Imaginemos que somos los dichosos guionistas de El Graduado (fue una dupla: Calder Willingham y Buck Henry). Observemos al joven Ben, a punto de tirarse a la piscina con su nueva escafandra, mientras los padres y los amigos de los padres lo aplauden y festejan, y todo es un escarnio.

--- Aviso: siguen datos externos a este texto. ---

(** [advance_remote_transfer] under its lock; the last part is dropped at the end. *)
Definition advance_locked (response : FileContentsResponse) (s : Locked)
    : Locked * option (N * outcome string RemoteTransferAction * option RemoteTransfer) :=
  match remote_transfer s.1 with
  | None => (s, None)
  | Some transfer =>
      let id := transfer_id_of transfer in
      let '(st, stream_id) := allocate_stream_id (set_remote s.1 None) in
      let '(transfer, f, action) := on_transfer (advance response stream_id) transfer s.2 in
      match action with
      | Ok (Request _) | Ok Ignore =>
          (assign_remote (Some transfer) (st, f), Some (id, action, None))
      | _ => ((st, f), Some (id, action, Some transfer))
      end
  end.

Definition advance_remote_transfer (response : FileContentsResponse) : act () :=
  advanced ← locked (advance_locked response);
  match (advanced : option (N * outcome string RemoteTransferAction * option RemoteTransfer)) with
  | None => mret ()
  | Some (transfer_id, action, finished) =>
      dispatch_remote_result transfer_id action;;
      match finished with
      | Some t => unlocked (λ f, (dropped (Some t) f, ()))
      | None => mret ()
      end
  end.

Definition cancel_remote_locks (clip_data_ids : list N) : act () :=
  transfer_id ← locked (λ s,
    match remote_transfer s.1 with
    | Some t =>
        match clip_data_id t with
        | Some id =>
            if existsb (λ lock, lock =? id)%N clip_data_ids
            then (assign_remote None s, Some (transfer_id_of t)) else (s, None)
        | None => (s, None)
        end
    | None => (s, None)
    end);
  match (transfer_id : option N) with
  | Some transfer_id => emit (ClipboardTransferFailed transfer_id "remote clipboard snapshot expired")
  | None => mret ()
  end.

(** Text and emptiness are advertised under the lock, files after it. *)
Definition on_request_format_list : act () :=
  Atomic (λ w,
    match local_files (state w) with
    | Some transfer => (w, Some (lt_descriptors transfer))
    | None =>
        ((sending (SendInitiateCopy match local_text (state w) with
                                    | Some _ => text_formats
                                    | None => []
                                    end) w).1, None)
    end)
  (λ descriptors,
    match descriptors with
    | Some descriptors => send_clipboard_or_warn (SendInitiateFileCopy descriptors)
    | None => mret ()
    end).

Definition on_format_data_response (response : FD) : act () :=
  waiting ← locked (λ s, ((set_waiting s.1 false, s.2), waiting_remote_text s.1));
  if negb (waiting : bool) || fd_is_error response then mret ()
  else match to_unicode_string response with
       | Some t => emit (ClipboardText t)
       | None => mret ()
       end.

Definition on_lock (data_id : N) : act () :=
  locked_ (λ s, match local_files s.1 with
                | Some transfer =>
                    (set_locked s.1 (<[data_id := transfer]> (locked_local_files s.1)), s.2)
                | None => s
                end).

Definition on_unlock (data_id : N) : act () :=
  locked_ (λ s, (set_locked s.1 (delete data_id (locked_local_files s.1)), s.2)).

(** ** clipboard.rs: creation, and the interface to the input thread *)

Definition text_clipboard (f : F) : World :=
  mk_world new_state (cleanup_stale_transfers staging_root f).1 0 [] [].

(** A crash of a call is a panic of its caller. *)
Definition flatten {A} (r : World * outcome string (outcome string A)) : World * outcome string A :=
  (r.1, match r.2 with Ok a => a | Err e => Err e | Panic => Panic end).

#[export] Instance clipboard_port : ClipboardPort World := {|
  RdpInput.set_local_text t w := flatten (run (set_local_text t) w);
  RdpInput.set_local_files id paths w := flatten (run (set_local_files id paths) w);
  RdpInput.cancel_transfer id w := (run (cancel_transfer id) w).1;
  RdpInput.report_transfer_failure id message w := (run (report_transfer_failure id message) w).1;
  RdpInput.clipboard_shutdown w := (run shutdown w).1;
|}.
End clipboard.
(* ===== verification/Text.v ===== *)
(** * Text

    What the extensions use of Rust's [str]: a text is the list of its characters, by
    code point. *)

From Stdlib Require Import Ascii.
From S2P Require Import Prelude.

(** A literal of the source. *)
Fixpoint lit (s : string) : list N :=
  match s with
  | EmptyString => []
  | String a rest => N_of_ascii a :: lit rest
  end.

#[global] Arguments lit _ : simpl never.

(** [char::is_whitespace]: the characters with the property White_Space. *)
Definition is_whitespace (c : N) : bool :=
  ((9 <=? c) && (c <=? 13) || (c =? 32) || (c =? 133) || (c =? 160) || (c =? 5760) ||
   (8192 <=? c) && (c <=? 8202) || (c =? 8232) || (c =? 8233) || (c =? 8239) || (c =? 8287) ||
   (c =? 12288))%N.

Fixpoint trim_start (t : list N) : list N :=
  match t with
  | c :: rest => if is_whitespace c then trim_start rest else t
  | [] => []
  end.

Definition trim_end (t : list N) : list N := reverse (trim_start (reverse t)).

(** [str::trim] *)
Definition trim (t : list N) : list N := trim_end (trim_start t).

(** The UTF-8 length of a character, and of a text, which is what [str::len] counts. *)
Definition char_len (c : N) : nat :=
  if (c <? 128)%N then 1 else if (c <? 2048)%N then 2 else if (c <? 65536)%N then 3 else 4.

Definition str_len (t : list N) : nat := foldr (λ c n, char_len c + n) 0 t.

(** [str::contains] of a character. *)
Definition has_char (c : N) (t : list N) : bool := existsb (N.eqb c) t.

(** [str::to_ascii_lowercase] *)
Definition ascii_lower (c : N) : N := if (65 <=? c)%N && (c <=? 90)%N then (c + 32)%N else c.
Definition to_ascii_lowercase (t : list N) : list N := ascii_lower <$> t.

(** [str::eq_ignore_ascii_case] *)
Definition eq_ignore_ascii_case (s t : list N) : bool :=
  bool_decide (to_ascii_lowercase s = to_ascii_lowercase t).

(** [str::strip_prefix] and [str::starts_with] *)
Fixpoint strip_prefix (prefix t : list N) : option (list N) :=
  match prefix, t with
  | [], rest => Some rest
  | c :: prefix, d :: rest => if (c =? d)%N then strip_prefix prefix rest else None
  | _ :: _, [] => None
  end.

Definition starts_with (prefix t : list N) : bool :=
  match strip_prefix prefix t with Some _ => true | None => false end.

(** [str::contains] of a text *)
Fixpoint contains (pattern t : list N) : bool :=
  starts_with pattern t ||
  match t with [] => false | _ :: rest => contains pattern rest end.

(** [str::split] at a character. *)
Fixpoint split_char (sep : N) (current t : list N) : list (list N) :=
  match t with
  | [] => [reverse current]
  | c :: rest =>
      if (c =? sep)%N then reverse current :: split_char sep [] rest
      else split_char sep (c :: current) rest
  end.

(** [str::lines]: a line ends with a line feed, or a carriage return and a line feed. *)
Definition line_of (current : list N) : list N :=
  reverse (match current with c :: rest => if (c =? 13)%N then rest else current | [] => [] end).

Fixpoint lines_from (current t : list N) : list (list N) :=
  match t with
  | [] => match current with [] => [] | _ => [reverse current] end
  | c :: rest =>
      if (c =? 10)%N then line_of current :: lines_from [] rest
      else lines_from (c :: current) rest
  end.

Definition lines (t : list N) : list (list N) := lines_from [] t.

(** [str::split_whitespace] *)
Definition word_of (current : list N) : list (list N) :=
  match current with [] => [] | _ => [reverse current] end.

Fixpoint words_from (current t : list N) : list (list N) :=
  match t with
  | [] => word_of current
  | c :: rest =>
      if is_whitespace c then word_of current ++ words_from [] rest
      else words_from (c :: current) rest
  end.

Definition split_whitespace (t : list N) : list (list N) := words_from [] t.

(** [str::split_once] at the first character that satisfies a test. *)
Fixpoint split_once_at (f : N → bool) (t : list N) : option (list N * list N) :=
  match t with
  | [] => None
  | c :: rest =>
      if f c then Some ([], rest)
      else match split_once_at f rest with
           | Some (before, after) => Some (c :: before, after)
           | None => None
           end
  end.

(** [str::split_once] at a text. *)
Fixpoint split_once (pattern t : list N) : option (list N * list N) :=
  match strip_prefix pattern t with
  | Some rest => Some ([], rest)
  | None =>
      match t with
      | [] => None
      | c :: rest =>
          match split_once pattern rest with
          | Some (before, after) => Some (c :: before, after)
          | None => None
          end
      end
  end.

(** [str::strip_suffix] *)
Definition strip_suffix (suffix t : list N) : option (list N) :=
  match strip_prefix (reverse suffix) (reverse t) with
  | Some rest => Some (reverse rest)
  | None => None
  end.

(** [n.to_string()] of an unsigned integer. *)
Fixpoint digits (fuel : nat) (n : N) (acc : list N) : list N :=
  match fuel with
  | 0 => acc
  | S fuel =>
      let acc := (48 + n `mod` 10)%N :: acc in
      if (n <? 10)%N then acc else digits fuel (n / 10) acc
  end.

Definition show_N (n : N) : list N := digits (S (N.to_nat (N.size n))) n [].

Definition is_digit (c : N) : bool := ((48 <=? c) && (c <=? 57))%N.

(** [str::parse] to an unsigned integer of at most [max]: an optional plus sign, digits. *)
Fixpoint parse_digits (max acc : N) (t : list N) : option N :=
  match t with
  | [] => Some acc
  | c :: rest =>
      let value := (acc * 10 + (c - 48))%N in
      if is_digit c && (value <=? max)%N then parse_digits max value rest else None
  end.

Definition parse_unsigned (max : N) (t : list N) : option N :=
  match match t with c :: rest => if (c =? 43)%N then rest else t | [] => [] end with
  | [] => None
  | digits => parse_digits max 0 digits
  end.

(** [str::to_ascii_uppercase] *)
Definition ascii_upper (c : N) : N := if (97 <=? c)%N && (c <=? 122)%N then (c - 32)%N else c.
Definition to_ascii_uppercase (t : list N) : list N := ascii_upper <$> t.

Definition one_of (names : list string) (t : list N) : bool :=
  existsb (λ name, bool_decide (t = lit name)) names.

(** [str::replace] of a text that is not empty: [skip] characters belong to the
    occurrence just replaced. *)
Fixpoint replace_from (pattern by_text : list N) (skip : nat) (t : list N) : list N :=
  match t with
  | [] => []
  | c :: rest =>
      match skip with
      | S skip => replace_from pattern by_text skip rest
      | 0 =>
          if starts_with pattern t
          then by_text ++ replace_from pattern by_text (length pattern - 1) rest
          else c :: replace_from pattern by_text 0 rest
      end
  end.

Definition replace (pattern by_text t : list N) : list N := replace_from pattern by_text 0 t.

(** [slice.join(separator)] *)
Definition join (separator : list N) (parts : list (list N)) : list N :=
  match parts with
  | [] => []
  | part :: rest => part ++ (rest ≫= λ p, separator ++ p)
  end.

(** [filter(|t| !t.trim().is_empty())] *)
Definition blank (t : list N) : bool := bool_decide (trim t = []).
Definition non_blank (t : option (list N)) : option (list N) :=
  match t with Some t => if blank t then None else Some t | None => None end.

(** ** Facts *)

Lemma trim_start_nonblank t c rest : trim_start t = c :: rest → is_whitespace c = false.
Proof.
  induction t as [|d t IH]; simpl; [done|]. destruct (is_whitespace d) eqn:Hd; [done|].
  by intros [= <- _].
Qed.

Lemma str_len_app s t : str_len (s ++ t) = str_len s + str_len t.
Proof. unfold str_len. induction s as [|c s IH]; simpl; [done|]. rewrite IH. lia. Qed.

Lemma str_len_length t : length t ≤ str_len t.
Proof.
  unfold str_len. induction t as [|c t IH]; simpl; [done|].
  assert (1 ≤ char_len c) by (unfold char_len; repeat case_match; lia). lia.
Qed.

Lemma digits_parse max fuel n acc :
  (n <= max)%N → (n < 2 ^ N.of_nat fuel)%N →
  ∃ ds, digits (S fuel) n acc = ds ++ acc ∧ ds ≠ [] ∧ Forall (λ c, is_digit c = true) ds ∧
    ∀ rest, parse_digits max 0 (ds ++ rest) = parse_digits max n rest.
Proof.
  revert n acc. induction fuel as [|fuel IH]; intros n acc Hn Hfuel.
  all: pose proof (N.mod_upper_bound n 10 ltac:(done)) as Hmod.
  all: assert (Hdigit : is_digit (48 + n `mod` 10) = true) by
    (unfold is_digit; apply andb_true_iff; split; apply N.leb_le; [apply N.le_add_r|lia]).
  all: assert (Hlast : (n < 10)%N → ∃ ds, [(48 + n `mod` 10)%N] ++ acc = ds ++ acc ∧ ds ≠ [] ∧
    Forall (λ c, is_digit c = true) ds ∧
    ∀ rest, parse_digits max 0 (ds ++ rest) = parse_digits max n rest).
  1,3: intros Hlt; exists [(48 + n `mod` 10)%N]; split_and!; [done|done|by constructor|];
    intros rest; cbn [app parse_digits]; rewrite Hdigit, N.mod_small by done;
    assert ((0 * 10 + (48 + n - 48))%N = n) as -> by (clear; lia); by rewrite (proj2 (N.leb_le n max)).
  all: cbn [digits]; destruct (N.ltb_spec n 10) as [Hlt|Hge]; [by apply Hlast|].
  - simpl in Hfuel. lia.
  - assert (Hdiv : (n / 10 < 2 ^ N.of_nat fuel)%N).
    { apply N.Div0.div_lt_upper_bound. rewrite Nat2N.inj_succ, N.pow_succ_r' in Hfuel.
      revert Hfuel. generalize (2 ^ N.of_nat fuel)%N. clear. lia. }
    destruct (IH (n / 10)%N ((48 + n `mod` 10)%N :: acc)) as (ds & Heq & Hne & Hds & Hparse);
      [clear -Hn; etrans; [apply N.div_le_upper_bound with (q := n); lia|done]|done|].
    cbn [digits] in Heq. exists (ds ++ [(48 + n `mod` 10)%N]). split_and!.
    + by rewrite Heq, <-app_assoc.
    + by destruct ds.
    + apply Forall_app. split; [done|by constructor].
    + intros rest. rewrite <-app_assoc, Hparse. cbn [app parse_digits]. rewrite Hdigit.
      replace (n / 10 * 10 + (48 + n `mod` 10 - 48))%N with n
        by (rewrite (N.div_mod n 10 ltac:(done)) at 1; revert Hmod; generalize (n / 10)%N (n `mod` 10)%N; clear; lia).
      by rewrite (proj2 (N.leb_le n max)).
Qed.

Lemma digits_show max n :
  (n <= max)%N →
  ∃ ds, show_N n = ds ∧ ds ≠ [] ∧ Forall (λ c, is_digit c = true) ds ∧
    parse_digits max 0 ds = Some n.
Proof.
  intros Hn. destruct (digits_parse max (N.to_nat (N.size n)) n []) as (ds & Heq & Hne & Hds & Hp);
    [done|rewrite N2Nat.id; apply N.size_gt|].
  exists ds. specialize (Hp []). rewrite !app_nil_r in *. by split_and!.
Qed.

Lemma show_N_digits n : show_N n ≠ [] ∧ Forall (λ c, is_digit c = true) (show_N n).
Proof. destruct (digits_show n n) as (ds & -> & ? & ? & _); [lia|done]. Qed.

(** Printing and parsing a number. *)
Lemma parse_show max n : (n <= max)%N → parse_unsigned max (show_N n) = Some n.
Proof.
  intros Hn. destruct (digits_show max n Hn) as (ds & Heq & Hne & Hds & Hparse).
  unfold parse_unsigned. rewrite Heq.
  destruct ds as [|c ds]; [done|]. inversion Hds as [|? ? Hc _]; subst.
  assert ((c =? 43)%N = false) as ->; [|done].
  unfold is_digit in Hc. apply andb_true_iff in Hc as [Hc _]. apply N.leb_le in Hc.
  apply N.eqb_neq. lia.
Qed.

(** A text without a feed is one line. *)
Lemma lines_from_app current t rest :
  Forall (λ c, c ≠ 10%N) t →
  lines_from current (t ++ 10%N :: rest) = line_of (reverse t ++ current) :: lines_from [] rest.
Proof.
  intros Ht. revert current. induction Ht as [|c t Hc Ht IH]; intros current; simpl; [done|].
  rewrite (proj2 (N.eqb_neq c 10) Hc), IH. by rewrite reverse_cons, <-app_assoc.
Qed.

Lemma line_of_plain t : last t ≠ Some 13%N → line_of (reverse t) = t.
Proof.
  intros Hlast. unfold line_of. destruct (reverse t) as [|c rest] eqn:Ht.
  - by rewrite <-(reverse_involutive t), Ht.
  - destruct (N.eqb_spec c 13) as [->|_]; [|by rewrite <-Ht, reverse_involutive].
    destruct Hlast. apply (f_equal reverse) in Ht. rewrite reverse_involutive, reverse_cons in Ht.
    by rewrite Ht, last_snoc.
Qed.

Lemma trim_plain t c d :
  head t = Some c → last t = Some d → is_whitespace c = false → is_whitespace d = false →
  trim t = t.
Proof.
  intros Hh Hl Hc Hd. destruct t as [|c' t]; [done|]. injection Hh as ->.
  unfold trim, trim_end. simpl. rewrite Hc.
  apply last_Some in Hl as [l' Hl]. rewrite Hl, reverse_snoc. simpl. rewrite Hd.
  by rewrite reverse_cons, reverse_involutive.
Qed.

(** [str::replace] of a character. *)
Lemma replace_char q by_text t :
  replace [q] by_text t = t ≫= λ c, if (c =? q)%N then by_text else [c].
Proof.
  unfold replace. induction t as [|c t IH]; [done|]. rewrite bind_cons.
  cbn [replace_from starts_with strip_prefix length Nat.sub]. unfold starts_with. cbn [strip_prefix].
  rewrite (N.eqb_sym q c). destruct (c =? q)%N; [|by rewrite IH].
  by rewrite IH.
Qed.

Lemma split_once_at_app f before c after :
  Forall (λ c, f c = false) before → f c = true →
  split_once_at f (before ++ c :: after) = Some (before, after).
Proof. intros Hb Hc. induction Hb as [|d before Hd _ IH]; simpl; [by rewrite Hc|]. by rewrite Hd, IH. Qed.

EXTERIOR, Jardín de los BRADDOCK, DÍA

 

Etcétera. El modo en que escribimos una escena (las acciones, las alianzas múltiples entre imágenes y sonidos) orienta la mirada del director sobre ese dispositivo que estamos creando, el cosmos de la historia. Si hablamos, por ejemplo, del snorkel de Ben, y de su mirada de pánico tras la máscara, probablemente estemos sugiriendo un primer plano para contar el instante. Si aclaramos que el sonido circundante se apaga totalmente y que sólo oiremos la respiración pesada de Ben, estaremos interviniendo directamente en el segundo y el tercer alumbramiento de la película. Claro que si no vamos a ser los directores de esto que hemos escrito luego el director puede decidir que la idea era muy bonita en el guión, pero que en los hechos no funciona, y uno deberá saber que esas son las reglas del juego. Faltan dos alumbramientos todavía. Habrá que ser paciente, y confiar.

 

 



[1] Inés Bortagaray (Salto, 1975) escribió diversos guiones para televisión y cine. Entre otros, escribió El fin del mundo, junto a Adrián Biniez; Una novia errante, junto a la directora, Ana Katz; La vida útil, junto al director, Federico Veiroj, y Gonzalo Delgado y Arauco Hernández. Publicó sus libros de ficción Ahora tendré que matarte y  Prontos, listos, ya. Integró los volúmenes Pequeñas resistencias 3, Esto no es una antología, y la compilación electrónica El futuro no es nuestro. Un cuento suyo apareció en la revista Zoetrope All-Story.

 

[2] Endaha: triángulo simbólico y foco místico que enuncia furiosamente Scott, el hombre que le enseña a manejar a Poppy, la feliz protagonista de La felicidad trae suerte, de Mike Leigh.